Casini ora ha inaugurato la «politica dei tre forni» correndo a sostegno di Adriana Poli Bortone.
«Sembra una soluzione di risulta e, in parte, un dispetto al Pdl. Ma la candidatura di Rocco Palese è la più naturale: è stato capogruppo del Pdl in Consiglio regionale, ha guidato l’opposizione a Vendola e in lui si è riconosciuto tutto il partito, al di là delle differenze tra chi proveniva da Forza Italia e da An. Quando sembrava che potessimo scegliere un candidato esterno Vendola diceva che avremmo potuto candidare un bravo politico come Palese. Lo abbiamo ascoltato».

I «dispetti» di Casini non si riverbereranno in nessun modo sul quadro delle altre alleanze per le Regionali?
«Ci sarà un conto finale che è assolutamente bipolare: il Pdl contro il Pd con gli alleati che di volta in volta riusciranno a mettere assieme. Bisogna mantenere i nervi saldi perché quello che conta di più sono le Regioni che si potrebbero conquistare. Dalla situazione pugliese non traggo nessuna conseguenza perché ci sono altre Regioni dove siamo alleati o dove potremmo allearci con l’Udc».

Dopo le Regionali ci sarà un cambio di marcia nell’azione di governo e maggioranza?
«Finora abbiamo tenuto una linea di rigore dei conti pubblici per fronteggiare la crisi. Ci dovremo porre il problema di cosa si può fare per favorire la crescita: piano casa, riflessione sul welfare e spazi per una riforma del fisco che pesi meno sulle famiglie. Ne stiamo discutendo e dopo le Regionali affronteremo la questione».

Appianate alcune asperità dei rapporti tra Berlusconi e Fini, cosa deve fare il Pdl alla luce del confronto nella convention di Arezzo?
«A meno che non vogliamo rovinare tutto, il Pdl si caratterizza come un partito con una forte leadership che è quella di Berlusconi. Questa però non è contraddetta da un partito radicato sul territorio. L’Ufficio di presidenza ha svolto un ruolo importante per il dibattito, talora mescolando le posizioni al di là della provenienza da Forza Italia e da An. Ma la Direzione nazionale, composta da più di cento membri, convocata ogni due o tre mesi, può misurarsi su riflessioni di lungo periodo mettendo insieme politica e cultura».

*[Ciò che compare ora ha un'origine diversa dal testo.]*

Lemma free_step_result l :
  heap (free_step_state l) !! p = Some P' /\ ord P' = ord X + 1 /\
  (force = true -> is_clear P' = false) /\
  same_geometry mm (free_step_state l) /\ avail (free_step_state l) = avail mm /\
  allocs (free_step_state l) = delete x (allocs mm) /\ allocs mm !! p = None /\
  allocs (free_step_state l) !! p = None.
Proof.
  destruct free_ne as [Nx Ny]. destruct free_P' as (P1 & P2 & P3 & P4 & P5).
  destruct (merge_halves c mm x y p X Y P Hwf Hx Hy HP HsP Hkids) as (OX & _).
  assert (is_alloc P = false /\ is_alloc P' = false /\ is_alloc Y = false) as (A1 & A2 & A3).
  { assert (is_alloc P' = is_alloc P) as -> by (unfold is_alloc; congruence).
    assert (bst None p P = SSplit) as E.
    { rewrite <- HsP. apply (bst_other x); auto with buddy. }
    pose proof (bst_none_inv p P) as E1. rewrite E in E1.
    pose proof (bst_none_inv y Y) as E2. rewrite (bst_none_free y Y Hfree) in E2. tauto. }
  assert (heap (free_step_state l) !! p = Some P') as Hp'.
  { simpl. rewrite !lookup_delete_ne by congruence. apply lookup_insert_eq. }
  split_and!; try done.
  - lia.
  - intros E. by rewrite P5, E.
  - apply map_eq. intros k. unfold allocs. simpl. rewrite !lookup_omap.
    destruct (decide (k = x)) as [->|Kx].
    { rewrite lookup_delete_eq. destruct (decide (x = y)) as [->|]; [done|].
      by rewrite lookup_delete_ne, lookup_delete_eq by congruence. }
    rewrite (lookup_delete_ne _ x), lookup_omap by congruence.
    destruct (decide (k = y)) as [->|Ky].
    { rewrite lookup_delete_eq, Hy. simpl. by rewrite A3. }
    rewrite !lookup_delete_ne by congruence. destruct (decide (k = p)) as [->|].
    { rewrite lookup_insert_eq, HP. simpl. by rewrite A1, A2. }
    by rewrite lookup_insert_ne by done.
  - rewrite (allocs_lookup _ _ _ HP). by rewrite A1.
  - rewrite (allocs_lookup _ _ _ Hp'). by rewrite A2.
Qed.
End FreeStep.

Ultimamente lei ha utilizzato spesso l’espressione togliattiana «analisi differenziata». Come mai?
«Realtà diverse richiedono risposte diverse. Io ho denunciato un network dell’odio composto da mondo editoriale, da parti della magistratura, da Di Pietro e da parti del Pd.

Hanno come scopo quello di far fare a Berlusconi la fine di Craxi. A sua volta il Pd, assediato da questo network, non riesce a fare un’opposizione normale, mentre l’Udc è in contraddizione con entrambi. Non possiamo elaborare risposte univoche per queste tre diverse realtà».